I've not heard or spoken my old name since I left. A conscious decision; that's who I was, but not who I am now. Purely a symbolic gesture, to be honest, but still one I stick to.

I won't ask what your old name was, then. It's yours alone.

Heh... thank you.

At any rate, we finally got to Blacklight. And that's where I lived for quite some time, though I traveled around a bit every now and then.

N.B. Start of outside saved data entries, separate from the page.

(** The abstract synchroniser: a multiset of the times at which the places of
    the move queue become free.  A message may be sent when the first place is
    free; if it carries a move it takes this place until its own clock. *)
Inductive allot : list Z → list queue_message → list queue_message → list Z → Prop :=
| allot_nil slots : allot slots [] [] slots
| allot_cons slots slots1 slots2 qm qms out a :
    a ∈ slots → Forall (Z.le a) slots →
    (if qm.(qm_min_clock) =? 0 then slots1 = slots
     else a :: slots1 ≡ₚ qm.(qm_min_clock) :: slots) →
    allot slots1 qms out slots2 →
    allot slots (qm :: qms) (qm <| qm_min_clock := a |> :: out) slots2.

Lemma lowest_message_min scs :
  Forall (λ sc, req_sorted sc.(sc_msg_queue)) scs →
  (lowest_message scs 0 MAX_CLOCK None = None
   ∧ Forall (λ m, MAX_CLOCK <= m.(qm_req_clock)) (all_msgs scs))
  ∨ ∃ k sc m qms, lowest_message scs 0 MAX_CLOCK None = Some (k, m) ∧ scs !! k = Some sc
      ∧ sc.(sc_msg_queue) = m :: qms
      ∧ Forall (λ m', m.(qm_req_clock) <= m'.(qm_req_clock)) (all_msgs scs).
Proof.
  intros Hs.
  assert (Hall : ∀ r, Forall (λ sc, ∀ m, head sc.(sc_msg_queue) = Some m → r <= m.(qm_req_clock)) scs →
    Forall (λ m, r <= m.(qm_req_clock)) (all_msgs scs)).
  { intros r. unfold all_msgs. induction Hs as [|sc scs Hsc Hs IH]; intros Hf; simpl; [done|].
    apply Forall_cons in Hf as [Hhd Hf]. apply Forall_app. split; [|by apply IH].
    destruct (sc_msg_queue sc) as [|m qms]; [done|]. specialize (Hhd m eq_refl).
    eapply Forall_impl; [by apply req_sorted_head|]. simpl. lia. }
  destruct (lowest_message_spec scs 0 MAX_CLOCK None) as [[Hl Hf]|(k & sc & m & qms & Hl & Hk & Hq & _ & Hf)].
  - left. split; [done|by apply Hall].
  - right. exists k, sc, m, qms. split_and!; [done..|by apply Hall].
Qed.

Lemma order_messages_spec fuel move_clock : ∀ ss scs msgs lb,
  heap_ordered ss.(ss_move_clocks) → ss.(ss_move_clocks) ≠ [] →
  Forall (λ sc, req_sorted sc.(sc_msg_queue)) scs →
  Forall (λ m, m.(qm_min_clock) <= UINT64_MAX ∧ lb <= m.(qm_req_clock)) (all_msgs scs) →
  length (all_msgs scs) = fuel →
  ∃ ss' scs' qms out,
    order_messages fuel ss scs move_clock msgs = Ok (ss', scs', msgs ++ out)
    ∧ allot ss.(ss_move_clocks) qms out ss'.(ss_move_clocks) ∧ heap_ordered ss'.(ss_move_clocks)
    ∧ all_msgs scs ≡ₚ qms ++ all_msgs scs' ∧ Sorted Z.le (lb :: map qm_req_clock qms)
    ∧ Forall (λ m, Z.min (move_clock + 1) MAX_CLOCK <= m.(qm_req_clock)) (all_msgs scs').
Proof.
  induction fuel as [|fuel IH]; intros ss scs msgs lb Hh Hne Hs Hb Hlen;
    (destruct (lowest_message_min scs Hs) as [[Hl Hf]|(k & sc & m & qms & Hl & Hk & Hq & Hf)];
     cbn [order_messages]; rewrite Hl;
     [eexists ss, scs, [], []; rewrite app_nil_r; split_and!;
      [done|constructor|done|done|by repeat constructor|eapply Forall_impl; [done|simpl; lia]]|]).
  { exfalso. apply all_msgs_pop with (m := m) (qms := qms) in Hk; [|done].
    apply Permutation_length in Hk. simpl in Hk. lia. }
  destruct (negb (qm_min_clock m =? 0) && (move_clock <? qm_req_clock m)) eqn:Hstop.
  { apply andb_true_iff in Hstop as [_ Hlt%Z.ltb_lt].
    eexists ss, scs, [], []. rewrite app_nil_r. split_and!;
      [done|constructor|done|done|by repeat constructor|].
    eapply Forall_impl; [done|simpl; lia]. }
  destruct (ss_move_clocks ss) as [|root mc] eqn:Hmc; [done|].
  pose proof (all_msgs_pop _ _ _ _ _ Hk Hq) as Hpop. set (scs1 := alter _ k scs) in *.
  pose proof (pop_sorted scs k Hs) as Hs1. fold scs1 in Hs1.
  rewrite Hpop in Hb, Hf, Hlen. apply Forall_cons in Hb as [[Hmin Hlb] Hb].
  apply Forall_cons in Hf as [_ Hf]. simpl in Hlen.
  assert (Hroot : Forall (Z.le root) (root :: mc)).
  { apply Forall_lookup. intros i x Hx. by eapply (heap_root_min (root :: mc)). }
  assert (Hheap : ∃ mc', (if negb (qm_min_clock m =? 0)
      then heap_replace (root :: mc) (qm_min_clock m) else Ok (root :: mc)) = Ok mc'
    ∧ heap_ordered mc' ∧ (if qm_min_clock m =? 0 then mc' = root :: mc
                          else root :: mc' ≡ₚ qm_min_clock m :: root :: mc)).
  { destruct (qm_min_clock m =? 0); [by eexists|]. by apply heap_replace_spec. }
  destruct Hheap as (mc' & Hrep & Hh' & Hslots). cbn [lookup list_lookup of_opt mbind res_bind].
  rewrite Hrep. cbn [mbind res_bind].
  destruct (IH (ss <| ss_move_clocks := mc' |>) scs1 (msgs ++ [m <| qm_min_clock := root |>])
    (qm_req_clock m)) as (ss' & scs' & qms' & out & Hrun & Hal & Hho & Hperm & Hso & Hdue);
    [done| |done| |lia|].
  { change (mc' ≠ []). destruct (qm_min_clock m =? 0); [by subst|]. intros ->. by apply Permutation_length in Hslots. }
  { rewrite Forall_forall in *. naive_solver. }
  exists ss', scs', (m :: qms'), (m <| qm_min_clock := root |> :: out).
  rewrite <- app_assoc in Hrun. split_and!; try done.
  - apply (allot_cons _ mc'); [left|done|done|exact Hal].
  - rewrite Hpop, Hperm. done.
  - simpl. constructor; [done|]. constructor. done.
Qed.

I became a painter. I always liked to paint when I was younger, before I went into the military and had little time to spare for it. I obviously had the skillset for mercenary work, which probably would've been good coin, but I...

Too soon.

Too soon. I made decent coin off of the paintings anyway. Eventually I decided to move on to Skyrim and ply my trade here. A somewhat... brazen decision, for obvious reasons, but I was tired of breathing in ash, and I did always like the cold.

 

But it turned out to be the best decision I ever made, because I met Maja and the others soon after I arrived. Our little group adventuring about, doing all kinds of good work... and Maja's caring nature keeping me in high spirits... it made me realize I'd been given a second chance here. An opportunity to be redeemed... to do right. I might never be able to make up for the things I've done in the War... but I can certainly try. *hic* I can at least do what I can, it's better than doing nothing to make things right...

 

And being here, especially with Maja, has helped me so much. She's told me of your... issues. I've had them as well, and like you they've gotten better since I got here. I'm actually happy again, I can think straight, I don't hear the screams as much as I used to...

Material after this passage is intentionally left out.